— Directions —
Reproduce exactly, from the data that follows, the line with "result A) (k", the line with "(** Python floats: IEEE-754", and every line that lies between them.

— Supplied material —

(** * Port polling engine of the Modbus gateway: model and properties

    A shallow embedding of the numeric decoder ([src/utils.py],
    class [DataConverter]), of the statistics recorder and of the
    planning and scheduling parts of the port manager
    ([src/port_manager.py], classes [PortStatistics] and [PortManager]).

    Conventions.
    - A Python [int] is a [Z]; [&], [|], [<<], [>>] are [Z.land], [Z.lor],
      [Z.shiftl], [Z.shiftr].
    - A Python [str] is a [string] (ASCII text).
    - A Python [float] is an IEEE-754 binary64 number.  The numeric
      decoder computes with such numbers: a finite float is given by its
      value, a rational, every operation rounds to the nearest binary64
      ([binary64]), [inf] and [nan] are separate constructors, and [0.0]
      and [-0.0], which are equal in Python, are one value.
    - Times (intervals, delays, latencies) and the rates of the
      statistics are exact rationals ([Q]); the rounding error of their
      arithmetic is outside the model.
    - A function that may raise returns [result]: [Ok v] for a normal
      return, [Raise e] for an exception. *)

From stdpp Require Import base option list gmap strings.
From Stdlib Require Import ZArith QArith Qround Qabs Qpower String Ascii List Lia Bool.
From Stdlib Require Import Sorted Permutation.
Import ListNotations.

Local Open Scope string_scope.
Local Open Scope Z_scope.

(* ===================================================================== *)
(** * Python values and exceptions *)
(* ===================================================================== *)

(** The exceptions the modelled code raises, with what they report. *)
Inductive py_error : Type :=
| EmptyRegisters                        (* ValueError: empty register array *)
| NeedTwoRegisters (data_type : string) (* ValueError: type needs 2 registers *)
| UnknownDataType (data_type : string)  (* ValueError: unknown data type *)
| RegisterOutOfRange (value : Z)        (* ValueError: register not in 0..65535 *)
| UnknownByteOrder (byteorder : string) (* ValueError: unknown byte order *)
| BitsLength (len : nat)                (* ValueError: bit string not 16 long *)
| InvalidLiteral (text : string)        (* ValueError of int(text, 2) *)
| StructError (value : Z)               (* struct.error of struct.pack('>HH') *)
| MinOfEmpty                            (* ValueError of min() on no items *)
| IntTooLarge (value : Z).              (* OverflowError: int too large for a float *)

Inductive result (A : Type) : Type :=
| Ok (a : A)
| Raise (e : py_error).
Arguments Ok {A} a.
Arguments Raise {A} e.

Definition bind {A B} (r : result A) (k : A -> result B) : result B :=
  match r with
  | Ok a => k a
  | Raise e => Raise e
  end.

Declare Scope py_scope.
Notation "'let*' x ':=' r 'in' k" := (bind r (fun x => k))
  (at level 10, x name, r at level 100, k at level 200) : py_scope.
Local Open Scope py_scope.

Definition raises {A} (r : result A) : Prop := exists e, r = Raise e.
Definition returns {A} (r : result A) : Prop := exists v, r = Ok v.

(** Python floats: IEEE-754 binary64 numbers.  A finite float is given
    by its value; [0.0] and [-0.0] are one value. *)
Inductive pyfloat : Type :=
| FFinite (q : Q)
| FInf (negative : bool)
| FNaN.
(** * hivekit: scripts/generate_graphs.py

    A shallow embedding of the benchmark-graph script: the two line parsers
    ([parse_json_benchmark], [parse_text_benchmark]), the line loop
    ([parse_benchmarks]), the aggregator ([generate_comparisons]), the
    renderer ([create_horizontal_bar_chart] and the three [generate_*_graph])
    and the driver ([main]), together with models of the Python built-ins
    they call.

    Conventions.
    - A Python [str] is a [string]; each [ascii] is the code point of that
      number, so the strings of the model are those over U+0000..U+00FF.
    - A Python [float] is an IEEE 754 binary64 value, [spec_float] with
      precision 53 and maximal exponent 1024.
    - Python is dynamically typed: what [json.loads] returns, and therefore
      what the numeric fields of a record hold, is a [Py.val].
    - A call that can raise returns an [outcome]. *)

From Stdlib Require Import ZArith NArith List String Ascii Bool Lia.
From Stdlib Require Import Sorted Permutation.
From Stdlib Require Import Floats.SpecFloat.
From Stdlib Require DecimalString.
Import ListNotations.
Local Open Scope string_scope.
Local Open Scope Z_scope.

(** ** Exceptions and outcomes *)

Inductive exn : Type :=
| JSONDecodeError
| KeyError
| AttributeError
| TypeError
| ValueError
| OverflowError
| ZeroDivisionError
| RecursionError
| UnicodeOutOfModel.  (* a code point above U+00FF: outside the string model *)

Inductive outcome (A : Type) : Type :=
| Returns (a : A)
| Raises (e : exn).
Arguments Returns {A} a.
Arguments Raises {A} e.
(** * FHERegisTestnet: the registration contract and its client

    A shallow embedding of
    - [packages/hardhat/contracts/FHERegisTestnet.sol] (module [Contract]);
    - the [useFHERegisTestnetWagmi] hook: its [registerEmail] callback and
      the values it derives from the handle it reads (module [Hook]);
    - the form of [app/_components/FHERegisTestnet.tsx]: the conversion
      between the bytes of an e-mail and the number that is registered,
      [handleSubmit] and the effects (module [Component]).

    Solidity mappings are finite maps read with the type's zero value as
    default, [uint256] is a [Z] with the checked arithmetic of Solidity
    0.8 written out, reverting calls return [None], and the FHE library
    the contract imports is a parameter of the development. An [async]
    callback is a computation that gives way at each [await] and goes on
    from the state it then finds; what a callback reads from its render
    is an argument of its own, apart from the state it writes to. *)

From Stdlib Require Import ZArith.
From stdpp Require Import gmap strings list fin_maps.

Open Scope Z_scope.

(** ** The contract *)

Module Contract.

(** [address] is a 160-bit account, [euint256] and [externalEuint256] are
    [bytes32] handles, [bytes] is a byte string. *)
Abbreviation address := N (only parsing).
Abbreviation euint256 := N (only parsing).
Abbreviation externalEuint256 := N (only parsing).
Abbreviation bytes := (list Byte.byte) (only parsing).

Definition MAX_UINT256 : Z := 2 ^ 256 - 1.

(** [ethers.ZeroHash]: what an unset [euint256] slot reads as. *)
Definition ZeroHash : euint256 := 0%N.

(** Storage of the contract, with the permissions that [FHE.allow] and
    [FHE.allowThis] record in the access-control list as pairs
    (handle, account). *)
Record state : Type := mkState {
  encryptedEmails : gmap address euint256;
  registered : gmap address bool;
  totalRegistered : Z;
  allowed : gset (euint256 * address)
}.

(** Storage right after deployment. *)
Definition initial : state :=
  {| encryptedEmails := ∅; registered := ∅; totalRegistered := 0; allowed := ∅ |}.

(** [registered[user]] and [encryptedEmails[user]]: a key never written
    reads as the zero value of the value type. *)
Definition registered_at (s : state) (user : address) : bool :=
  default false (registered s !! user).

==

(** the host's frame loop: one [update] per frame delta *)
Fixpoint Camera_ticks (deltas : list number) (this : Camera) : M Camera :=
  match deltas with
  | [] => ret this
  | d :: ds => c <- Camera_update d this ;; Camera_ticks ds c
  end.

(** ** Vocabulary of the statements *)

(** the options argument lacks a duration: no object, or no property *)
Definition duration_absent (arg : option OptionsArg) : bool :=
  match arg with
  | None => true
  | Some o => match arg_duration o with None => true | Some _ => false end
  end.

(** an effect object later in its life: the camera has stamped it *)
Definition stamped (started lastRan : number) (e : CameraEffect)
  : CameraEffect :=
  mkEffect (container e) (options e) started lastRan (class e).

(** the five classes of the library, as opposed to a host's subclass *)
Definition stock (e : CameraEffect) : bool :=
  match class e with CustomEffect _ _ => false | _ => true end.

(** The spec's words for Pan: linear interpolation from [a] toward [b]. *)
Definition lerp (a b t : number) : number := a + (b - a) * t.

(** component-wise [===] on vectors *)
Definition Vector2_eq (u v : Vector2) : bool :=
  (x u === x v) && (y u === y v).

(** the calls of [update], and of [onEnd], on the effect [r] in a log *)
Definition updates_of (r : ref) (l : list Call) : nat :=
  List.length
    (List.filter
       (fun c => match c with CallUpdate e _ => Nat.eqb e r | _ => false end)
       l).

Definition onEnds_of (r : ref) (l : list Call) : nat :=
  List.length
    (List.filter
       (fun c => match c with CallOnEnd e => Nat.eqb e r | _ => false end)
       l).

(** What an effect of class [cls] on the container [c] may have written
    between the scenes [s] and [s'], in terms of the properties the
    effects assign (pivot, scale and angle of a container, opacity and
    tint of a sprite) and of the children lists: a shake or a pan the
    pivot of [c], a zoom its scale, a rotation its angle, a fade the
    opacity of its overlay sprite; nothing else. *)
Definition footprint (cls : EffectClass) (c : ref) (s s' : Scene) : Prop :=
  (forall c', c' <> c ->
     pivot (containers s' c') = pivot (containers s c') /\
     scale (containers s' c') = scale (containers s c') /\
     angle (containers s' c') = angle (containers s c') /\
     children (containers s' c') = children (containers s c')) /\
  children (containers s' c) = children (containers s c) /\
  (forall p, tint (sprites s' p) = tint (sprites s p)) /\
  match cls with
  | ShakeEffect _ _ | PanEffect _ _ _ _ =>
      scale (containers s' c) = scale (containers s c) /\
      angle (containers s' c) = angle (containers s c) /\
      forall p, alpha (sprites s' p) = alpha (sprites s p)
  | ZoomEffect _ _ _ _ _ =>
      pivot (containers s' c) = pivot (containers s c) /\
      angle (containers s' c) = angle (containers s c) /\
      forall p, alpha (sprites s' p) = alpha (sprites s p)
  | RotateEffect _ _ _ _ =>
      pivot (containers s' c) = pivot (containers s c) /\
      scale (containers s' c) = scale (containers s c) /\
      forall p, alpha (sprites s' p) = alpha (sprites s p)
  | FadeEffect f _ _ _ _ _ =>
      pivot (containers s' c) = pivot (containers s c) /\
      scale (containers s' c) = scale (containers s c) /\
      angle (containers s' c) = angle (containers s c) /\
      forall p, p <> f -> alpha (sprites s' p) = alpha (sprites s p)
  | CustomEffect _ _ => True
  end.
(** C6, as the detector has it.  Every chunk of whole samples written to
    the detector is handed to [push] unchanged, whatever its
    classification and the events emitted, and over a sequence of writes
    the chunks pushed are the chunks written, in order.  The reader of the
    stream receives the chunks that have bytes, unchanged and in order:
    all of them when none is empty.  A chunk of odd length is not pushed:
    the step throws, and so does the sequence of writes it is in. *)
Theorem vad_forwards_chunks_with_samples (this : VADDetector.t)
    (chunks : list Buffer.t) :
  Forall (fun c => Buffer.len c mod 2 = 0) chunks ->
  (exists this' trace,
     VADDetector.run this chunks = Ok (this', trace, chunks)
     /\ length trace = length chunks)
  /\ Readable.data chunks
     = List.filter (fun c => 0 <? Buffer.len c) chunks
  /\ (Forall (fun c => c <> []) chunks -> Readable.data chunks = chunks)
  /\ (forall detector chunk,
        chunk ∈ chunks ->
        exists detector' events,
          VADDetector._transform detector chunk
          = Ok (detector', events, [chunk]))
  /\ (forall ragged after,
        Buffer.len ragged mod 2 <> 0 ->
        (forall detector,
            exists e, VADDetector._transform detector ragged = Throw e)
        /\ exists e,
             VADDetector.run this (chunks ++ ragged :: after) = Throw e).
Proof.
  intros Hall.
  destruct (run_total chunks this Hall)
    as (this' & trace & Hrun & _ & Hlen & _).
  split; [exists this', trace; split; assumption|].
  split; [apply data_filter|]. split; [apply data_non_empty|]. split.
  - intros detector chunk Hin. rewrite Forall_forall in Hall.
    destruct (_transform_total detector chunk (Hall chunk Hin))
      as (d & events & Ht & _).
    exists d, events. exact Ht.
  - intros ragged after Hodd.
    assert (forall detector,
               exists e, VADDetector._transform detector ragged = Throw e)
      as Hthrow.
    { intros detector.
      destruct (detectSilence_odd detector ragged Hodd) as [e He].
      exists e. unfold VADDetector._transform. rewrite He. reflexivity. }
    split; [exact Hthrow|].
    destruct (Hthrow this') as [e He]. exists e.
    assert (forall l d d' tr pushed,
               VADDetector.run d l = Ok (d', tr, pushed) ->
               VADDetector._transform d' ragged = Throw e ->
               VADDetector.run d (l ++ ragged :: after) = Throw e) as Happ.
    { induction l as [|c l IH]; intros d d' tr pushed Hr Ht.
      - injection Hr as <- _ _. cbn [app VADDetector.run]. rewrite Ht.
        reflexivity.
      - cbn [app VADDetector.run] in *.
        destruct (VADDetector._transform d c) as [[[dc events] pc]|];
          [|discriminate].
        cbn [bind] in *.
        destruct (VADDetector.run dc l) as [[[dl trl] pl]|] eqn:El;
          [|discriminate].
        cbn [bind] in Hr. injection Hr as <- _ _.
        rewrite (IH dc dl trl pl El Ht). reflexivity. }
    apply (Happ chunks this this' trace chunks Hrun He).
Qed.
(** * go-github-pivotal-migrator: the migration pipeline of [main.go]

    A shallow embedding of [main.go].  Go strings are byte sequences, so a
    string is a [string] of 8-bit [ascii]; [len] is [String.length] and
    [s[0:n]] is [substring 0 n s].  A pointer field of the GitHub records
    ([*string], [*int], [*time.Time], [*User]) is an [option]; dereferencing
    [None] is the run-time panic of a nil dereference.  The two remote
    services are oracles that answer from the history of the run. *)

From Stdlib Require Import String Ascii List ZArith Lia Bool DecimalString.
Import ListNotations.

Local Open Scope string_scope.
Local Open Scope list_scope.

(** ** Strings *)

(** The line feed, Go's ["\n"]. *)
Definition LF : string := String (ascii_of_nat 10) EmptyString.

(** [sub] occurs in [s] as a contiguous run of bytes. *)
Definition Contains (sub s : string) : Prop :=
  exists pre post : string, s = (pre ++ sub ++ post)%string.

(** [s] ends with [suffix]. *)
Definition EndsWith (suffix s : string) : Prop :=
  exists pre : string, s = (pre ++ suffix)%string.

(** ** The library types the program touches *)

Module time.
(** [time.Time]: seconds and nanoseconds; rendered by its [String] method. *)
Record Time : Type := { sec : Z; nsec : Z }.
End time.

* * *

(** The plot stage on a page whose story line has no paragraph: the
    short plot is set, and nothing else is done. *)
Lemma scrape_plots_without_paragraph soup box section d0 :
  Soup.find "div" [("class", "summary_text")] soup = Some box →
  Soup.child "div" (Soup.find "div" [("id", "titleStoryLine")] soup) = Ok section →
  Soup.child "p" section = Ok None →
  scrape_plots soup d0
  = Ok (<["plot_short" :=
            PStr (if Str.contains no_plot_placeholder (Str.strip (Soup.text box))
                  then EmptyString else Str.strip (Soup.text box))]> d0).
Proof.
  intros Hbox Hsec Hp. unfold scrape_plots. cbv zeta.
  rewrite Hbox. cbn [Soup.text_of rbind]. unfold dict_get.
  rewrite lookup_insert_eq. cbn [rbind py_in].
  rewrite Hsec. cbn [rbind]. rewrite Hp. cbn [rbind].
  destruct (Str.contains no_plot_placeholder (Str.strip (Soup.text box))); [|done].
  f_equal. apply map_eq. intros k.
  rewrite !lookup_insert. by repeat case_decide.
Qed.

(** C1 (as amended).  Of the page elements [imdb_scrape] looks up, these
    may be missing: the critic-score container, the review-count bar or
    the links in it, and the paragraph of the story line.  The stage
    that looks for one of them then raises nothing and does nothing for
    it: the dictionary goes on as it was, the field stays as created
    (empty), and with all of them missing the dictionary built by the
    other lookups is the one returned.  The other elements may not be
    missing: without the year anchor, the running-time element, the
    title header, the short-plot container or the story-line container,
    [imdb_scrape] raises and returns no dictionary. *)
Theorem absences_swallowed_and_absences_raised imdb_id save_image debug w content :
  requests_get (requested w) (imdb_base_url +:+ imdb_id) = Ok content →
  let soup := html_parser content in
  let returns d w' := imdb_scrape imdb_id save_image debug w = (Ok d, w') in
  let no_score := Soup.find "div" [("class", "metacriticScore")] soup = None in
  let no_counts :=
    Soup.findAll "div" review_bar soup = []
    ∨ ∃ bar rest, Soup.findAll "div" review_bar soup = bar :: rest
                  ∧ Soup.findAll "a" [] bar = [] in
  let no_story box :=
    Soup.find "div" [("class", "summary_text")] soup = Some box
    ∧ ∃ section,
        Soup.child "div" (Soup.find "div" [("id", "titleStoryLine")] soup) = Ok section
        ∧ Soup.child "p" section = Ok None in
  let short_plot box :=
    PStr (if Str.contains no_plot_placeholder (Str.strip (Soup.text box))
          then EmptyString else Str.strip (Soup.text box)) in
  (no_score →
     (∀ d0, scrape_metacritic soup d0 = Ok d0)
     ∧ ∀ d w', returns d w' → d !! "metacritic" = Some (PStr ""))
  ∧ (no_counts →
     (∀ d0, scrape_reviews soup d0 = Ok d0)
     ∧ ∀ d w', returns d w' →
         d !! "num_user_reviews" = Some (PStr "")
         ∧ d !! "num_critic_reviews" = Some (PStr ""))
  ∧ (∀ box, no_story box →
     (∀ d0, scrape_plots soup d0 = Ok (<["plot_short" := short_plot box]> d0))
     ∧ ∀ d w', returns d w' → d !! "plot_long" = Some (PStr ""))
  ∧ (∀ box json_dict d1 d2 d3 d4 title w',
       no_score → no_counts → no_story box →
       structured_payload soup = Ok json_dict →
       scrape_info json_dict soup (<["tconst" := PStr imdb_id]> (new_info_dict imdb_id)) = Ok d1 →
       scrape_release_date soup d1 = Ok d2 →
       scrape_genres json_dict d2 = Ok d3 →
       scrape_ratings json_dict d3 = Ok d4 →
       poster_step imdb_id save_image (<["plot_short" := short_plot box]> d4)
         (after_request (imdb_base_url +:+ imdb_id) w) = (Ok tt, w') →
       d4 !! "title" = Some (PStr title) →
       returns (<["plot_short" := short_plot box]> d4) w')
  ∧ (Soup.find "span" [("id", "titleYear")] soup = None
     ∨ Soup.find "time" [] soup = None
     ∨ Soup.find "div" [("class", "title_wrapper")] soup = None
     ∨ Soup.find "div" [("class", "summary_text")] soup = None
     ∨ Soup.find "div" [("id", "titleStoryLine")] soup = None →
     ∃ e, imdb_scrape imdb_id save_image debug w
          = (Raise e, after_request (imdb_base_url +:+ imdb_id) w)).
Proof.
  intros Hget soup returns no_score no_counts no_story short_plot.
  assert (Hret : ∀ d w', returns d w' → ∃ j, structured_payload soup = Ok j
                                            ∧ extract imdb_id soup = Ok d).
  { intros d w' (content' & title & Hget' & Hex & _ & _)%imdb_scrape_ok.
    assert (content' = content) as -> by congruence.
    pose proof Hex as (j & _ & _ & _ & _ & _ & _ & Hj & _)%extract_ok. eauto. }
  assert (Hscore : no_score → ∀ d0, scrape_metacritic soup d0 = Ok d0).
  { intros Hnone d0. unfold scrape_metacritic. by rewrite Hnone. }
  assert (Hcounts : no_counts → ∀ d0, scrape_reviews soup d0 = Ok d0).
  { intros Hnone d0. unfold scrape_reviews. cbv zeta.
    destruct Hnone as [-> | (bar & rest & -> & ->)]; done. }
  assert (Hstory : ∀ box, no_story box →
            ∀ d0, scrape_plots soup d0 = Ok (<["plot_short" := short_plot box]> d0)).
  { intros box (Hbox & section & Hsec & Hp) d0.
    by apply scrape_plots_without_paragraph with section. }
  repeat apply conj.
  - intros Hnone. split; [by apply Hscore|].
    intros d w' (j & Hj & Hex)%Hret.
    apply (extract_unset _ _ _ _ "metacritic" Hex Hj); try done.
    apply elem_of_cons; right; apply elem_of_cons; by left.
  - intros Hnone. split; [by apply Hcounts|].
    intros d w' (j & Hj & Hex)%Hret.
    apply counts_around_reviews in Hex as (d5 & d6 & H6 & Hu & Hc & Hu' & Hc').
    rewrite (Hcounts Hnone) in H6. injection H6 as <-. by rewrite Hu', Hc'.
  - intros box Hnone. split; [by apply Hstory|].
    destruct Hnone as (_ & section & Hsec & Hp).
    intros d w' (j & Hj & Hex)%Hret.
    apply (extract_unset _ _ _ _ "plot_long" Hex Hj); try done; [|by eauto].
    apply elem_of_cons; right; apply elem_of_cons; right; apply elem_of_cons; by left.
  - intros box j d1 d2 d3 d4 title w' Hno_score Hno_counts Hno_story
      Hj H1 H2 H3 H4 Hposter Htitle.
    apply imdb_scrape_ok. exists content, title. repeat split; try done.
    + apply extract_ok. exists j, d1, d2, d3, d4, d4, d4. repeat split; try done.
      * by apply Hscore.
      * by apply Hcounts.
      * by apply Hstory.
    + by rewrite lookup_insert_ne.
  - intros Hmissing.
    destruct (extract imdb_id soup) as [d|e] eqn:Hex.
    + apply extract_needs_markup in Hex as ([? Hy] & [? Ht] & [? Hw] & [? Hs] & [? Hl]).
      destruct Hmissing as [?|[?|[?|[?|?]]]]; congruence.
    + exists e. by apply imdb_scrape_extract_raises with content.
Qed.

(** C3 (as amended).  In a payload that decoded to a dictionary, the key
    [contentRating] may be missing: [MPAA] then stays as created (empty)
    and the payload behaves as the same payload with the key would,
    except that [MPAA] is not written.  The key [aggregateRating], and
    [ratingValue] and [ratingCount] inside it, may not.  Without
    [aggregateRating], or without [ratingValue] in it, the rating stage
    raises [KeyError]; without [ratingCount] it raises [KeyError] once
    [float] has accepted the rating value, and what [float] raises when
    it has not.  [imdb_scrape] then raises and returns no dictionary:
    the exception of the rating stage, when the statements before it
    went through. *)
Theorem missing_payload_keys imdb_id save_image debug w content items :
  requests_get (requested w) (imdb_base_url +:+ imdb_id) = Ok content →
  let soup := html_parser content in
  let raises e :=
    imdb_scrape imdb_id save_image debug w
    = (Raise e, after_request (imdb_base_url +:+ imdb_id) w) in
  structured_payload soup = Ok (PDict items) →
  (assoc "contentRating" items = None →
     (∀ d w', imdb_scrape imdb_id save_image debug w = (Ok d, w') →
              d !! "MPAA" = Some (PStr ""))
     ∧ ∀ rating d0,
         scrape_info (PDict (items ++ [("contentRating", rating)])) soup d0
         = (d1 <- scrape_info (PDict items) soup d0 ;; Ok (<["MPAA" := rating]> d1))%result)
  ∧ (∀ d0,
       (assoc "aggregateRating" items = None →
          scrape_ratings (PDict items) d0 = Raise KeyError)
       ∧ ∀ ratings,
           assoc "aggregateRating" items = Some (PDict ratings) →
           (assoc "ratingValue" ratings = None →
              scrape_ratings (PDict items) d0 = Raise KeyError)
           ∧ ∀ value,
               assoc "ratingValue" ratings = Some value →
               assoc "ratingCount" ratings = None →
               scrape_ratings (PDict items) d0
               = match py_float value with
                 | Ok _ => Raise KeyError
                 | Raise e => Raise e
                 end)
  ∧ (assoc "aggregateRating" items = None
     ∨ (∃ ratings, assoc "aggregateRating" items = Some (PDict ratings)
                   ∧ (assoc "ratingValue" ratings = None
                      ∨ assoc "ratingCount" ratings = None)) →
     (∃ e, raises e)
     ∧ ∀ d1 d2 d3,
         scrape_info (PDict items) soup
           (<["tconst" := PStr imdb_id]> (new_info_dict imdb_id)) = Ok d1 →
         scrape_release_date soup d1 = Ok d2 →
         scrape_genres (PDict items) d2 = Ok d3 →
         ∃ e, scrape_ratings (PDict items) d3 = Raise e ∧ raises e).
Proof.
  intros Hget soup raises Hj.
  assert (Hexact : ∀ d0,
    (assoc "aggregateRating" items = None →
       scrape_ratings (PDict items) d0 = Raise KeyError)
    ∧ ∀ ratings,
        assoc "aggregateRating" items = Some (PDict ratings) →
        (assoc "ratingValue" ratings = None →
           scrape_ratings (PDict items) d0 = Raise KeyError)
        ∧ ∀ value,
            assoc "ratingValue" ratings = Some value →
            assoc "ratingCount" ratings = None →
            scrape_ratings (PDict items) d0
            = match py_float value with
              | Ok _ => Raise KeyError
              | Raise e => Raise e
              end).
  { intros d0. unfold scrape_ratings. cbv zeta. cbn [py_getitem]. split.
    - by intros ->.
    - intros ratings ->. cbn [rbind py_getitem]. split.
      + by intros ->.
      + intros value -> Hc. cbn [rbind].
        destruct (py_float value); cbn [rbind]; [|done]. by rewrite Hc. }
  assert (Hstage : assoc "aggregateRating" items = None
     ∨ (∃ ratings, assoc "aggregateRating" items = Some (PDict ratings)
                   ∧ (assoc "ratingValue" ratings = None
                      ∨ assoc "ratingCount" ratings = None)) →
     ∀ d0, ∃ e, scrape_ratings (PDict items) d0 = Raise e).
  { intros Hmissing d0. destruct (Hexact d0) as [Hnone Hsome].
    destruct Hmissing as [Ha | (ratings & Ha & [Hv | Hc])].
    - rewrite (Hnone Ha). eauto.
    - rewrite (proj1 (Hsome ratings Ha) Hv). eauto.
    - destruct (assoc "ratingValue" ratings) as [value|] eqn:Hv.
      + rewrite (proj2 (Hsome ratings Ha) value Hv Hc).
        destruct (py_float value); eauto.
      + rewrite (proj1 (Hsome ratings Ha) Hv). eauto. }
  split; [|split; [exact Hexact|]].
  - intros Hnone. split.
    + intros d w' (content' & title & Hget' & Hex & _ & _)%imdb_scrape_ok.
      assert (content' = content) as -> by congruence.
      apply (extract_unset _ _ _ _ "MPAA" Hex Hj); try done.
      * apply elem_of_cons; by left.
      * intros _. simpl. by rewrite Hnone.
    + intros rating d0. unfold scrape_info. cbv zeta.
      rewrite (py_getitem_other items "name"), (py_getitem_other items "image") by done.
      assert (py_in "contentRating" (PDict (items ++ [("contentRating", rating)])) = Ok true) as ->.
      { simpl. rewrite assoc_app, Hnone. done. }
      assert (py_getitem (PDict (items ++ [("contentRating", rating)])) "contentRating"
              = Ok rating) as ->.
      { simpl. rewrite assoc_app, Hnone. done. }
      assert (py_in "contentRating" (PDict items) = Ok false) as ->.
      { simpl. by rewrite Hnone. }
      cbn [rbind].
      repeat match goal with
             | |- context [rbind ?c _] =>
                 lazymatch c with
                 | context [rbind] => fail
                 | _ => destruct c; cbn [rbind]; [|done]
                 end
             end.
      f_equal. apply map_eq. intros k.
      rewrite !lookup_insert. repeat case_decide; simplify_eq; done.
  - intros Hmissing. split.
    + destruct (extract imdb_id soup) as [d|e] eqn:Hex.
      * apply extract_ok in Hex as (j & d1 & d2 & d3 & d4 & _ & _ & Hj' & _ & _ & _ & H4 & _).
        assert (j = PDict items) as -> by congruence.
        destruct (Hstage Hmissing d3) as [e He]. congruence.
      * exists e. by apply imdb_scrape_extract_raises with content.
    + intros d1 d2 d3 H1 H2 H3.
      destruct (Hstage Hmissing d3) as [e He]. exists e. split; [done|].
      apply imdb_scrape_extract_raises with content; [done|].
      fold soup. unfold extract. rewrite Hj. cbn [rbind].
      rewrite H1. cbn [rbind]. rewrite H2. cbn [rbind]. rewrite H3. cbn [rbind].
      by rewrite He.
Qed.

— Output for this task —
Definition bind {A B} (r : result A) (k : A -> result B) : result B :=
  match r with
  | Ok a => k a
  | Raise e => Raise e
  end.

Declare Scope py_scope.
Notation "'let*' x ':=' r 'in' k" := (bind r (fun x => k))
  (at level 10, x name, r at level 100, k at level 200) : py_scope.
Local Open Scope py_scope.

Definition raises {A} (r : result A) : Prop := exists e, r = Raise e.
Definition returns {A} (r : result A) : Prop := exists v, r = Ok v.

(** Python floats: IEEE-754 binary64 numbers.  A finite float is given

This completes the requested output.